Hyperloop is a new concept of high-speed transportation that travels through magnetic levitation and LSM propulsion system and is characterized by minimizing aerodynamic drag by traveling inside an evacuated tube. Recently, conceptual models of various infrastructure facilities based on the evacuated tube have been presented, and it is expected that the pod will experience sudden changes in blockage ratio(A_pod/A_tube) due to various structures, such as branches, cavities while traveling inside the evacuated tube at high speed. In order to study the aerodynamic phenomenon caused by the bifurcation of the evacuated tube, a 1/15 small-scaled Hyperloop aerodynamic test rig was used to test the driving of the pod model on a test section with a 30° of side branched tube. The driving test was performed in the range from 250m/s to 320 m/s of pod speed at approximately 1/1000 atm, and the normal shock waves before and after the branching section were measured using KULITE pressure sensors (XT-140-5A).
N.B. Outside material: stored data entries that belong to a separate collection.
(** * PeerWire: the signalling logic of assets/js/app.js

    A shallow embedding of the [PeerWire] class: the fields of the object, the
    page elements and the MQTT client it writes to, and the methods that drive
    the offer/answer/candidate exchange.

    The file assets/js/app.js is present in two revisions; the later one adds a
    text-chat data channel to [createPeerConnection] and is otherwise the same
    signalling code.  The later revision is the one embedded here.

    Conventions of the embedding.
    - The browser's RTCPeerConnection is a black box.  A connection is
      represented by the sequence of method calls the page has made on it,
      the handlers the page has installed, and its [connectionState]; whether a
      call fulfils or rejects, and which description [createOffer] and
      [createAnswer] produce, is decided by a [MediaTransport] that every
      statement quantifies over.
    - A method runs to completion: an [await] resolves before the next event
      is delivered to the page.  A call to an async method that is not awaited
      ([this.startCall()] in [handleSignal], [this.handleSignal(payload)] in
      the message callback) never throws into its caller; a rejection of its
      promise is recorded in [rejections].
    - A message on the room topic is either a text that [JSON.parse] rejects
      or the text of an envelope [{sender, type, data}] whose [sender] and
      [type] are strings. *)

From Stdlib Require Import String Ascii List Bool Arith Lia.
From Stdlib Require Import NArith.
Import ListNotations.
Open Scope string_scope.

(** ** JavaScript strings *)

(** A string is the sequence of its code units; the ids the page makes are
    ["user_"] followed by base-36 digits, one code unit per character.

    [x < y] on two strings (the abstract relational comparison): a string
    that has the other as a prefix is not less than it, a proper prefix is
    less, and otherwise the first differing code unit decides. *)
Fixpoint js_lt (x y : string) : bool :=
  match x, y with
  | _, EmptyString => false
  | EmptyString, String _ _ => true
  | String a x', String b y' =>
      if (nat_of_ascii a =? nat_of_ascii b)%nat then js_lt x' y'
      else (nat_of_ascii a <? nat_of_ascii b)%nat
  end.

(** [x > y] is [y < x]. *)
Definition js_gt (x y : string) : bool := js_lt y x.

(** ** Configuration *)

Record RTCConfiguration := { iceServers : list string }.

Record MqttConfig := { url : string; topicPrefix : string }.

Record Config := { mqtt : MqttConfig; rtc : RTCConfiguration }.

Definition CONFIG : Config :=
  {| mqtt := {| url := "wss://broker.hivemq.com:8884/mqtt";
                topicPrefix := "peerwire/rooms" |};
     rtc := {| iceServers := ["stun:stun.l.google.com:19302"] |} |}.

(** ** Signalling envelopes *)

(** The [data] member of an envelope: an SDP description, an ICE candidate or
    the empty object, as the JSON text it travels as.  The page never looks
    inside it. *)
Definition Data := string.

Record Signal := { sender : string; type : string; data : Data }.

(** A message body on the topic. *)
Inductive Message :=
| Malformed (raw : string)     (* JSON.parse throws on it *)
| Json (payload : Signal).     (* JSON.stringify of an envelope *)

(** ** The browser objects the page holds *)

Definition MediaStreamTrack := string.

(** The calls the page makes on a connection.  [SetRemoteDescription d] and
    [AddIceCandidate c] stand for the whole expressions
    [setRemoteDescription(new RTCSessionDescription(d))] and
    [addIceCandidate(new RTCIceCandidate(c))]. *)
Inductive PcCall :=
| CreateDataChannel (label : string)
| AddTrack (track : MediaStreamTrack)
| CreateOffer
| SetLocalDescription (d : Data)
| SetRemoteDescription (d : Data)
| CreateAnswer
| AddIceCandidate (c : Data).

Record RTCPeerConnection := {
  configuration : RTCConfiguration;
  calls : list PcCall;                (* oldest first *)
  ondatachannel : bool;
  ontrack : bool;
  onicecandidate : bool;
  onconnectionstatechange : bool;
  connectionState : string
}.

Record RTCDataChannel := {
  label : string;
  onopen : bool;
  onmessage : bool;
  onclose : bool
}.
(* ===== verification/_CoqProject ===== *)
-Q . S2P
Prelude.v
CInt.v
Mem.v
Data.v
Keys.v
Hash.v
Pack.v
Super.v
Blk.v
Search.v
Apply.v
Layer.v
Path.v
Leaf.v
Pivot.v
Tree.v
Scan.v
Upsert.v
Lookup.v
Alloc.v
Io.v
Cache.v
Log.v
Arenas.v
Queue.v
Epoch.v
Mst.v
Kv.v
Entry.v
File.v
Users.v
Stat.v
Chan.v
Srv.v
Serve.v
ServeOk.v
Namespace.v
Access.v
Dead.v
DeadOk.v
DeadTree.v
DeadEx.v
Reclaim.v
Kill.v
Snap.v
SnapOk.v
Snaplist.v
Sync.v
SyncOk.v
Crash.v
Load.v
Recover.v
Port.v
PortCache.v
PortTree.v
PortTreeOk.v
PortWrite.v
PortWriteOk.v
PortOpen.v
PortFs.v
PortReam.v
PortOk.v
As a result, the normal shock wave is formed in front of the pod model and reaches the branching section first, and the propagation behavior changes to a complex two-dimensional propagation as it passes through the branched part. It is also confirmed that the transmitted shock wave is divided into the branching and straight direction, respectively, and the shock wave intensity in the straight direction is shown to decrease by 11.3% before and after the branching section at the pod speed of about 320 m/s.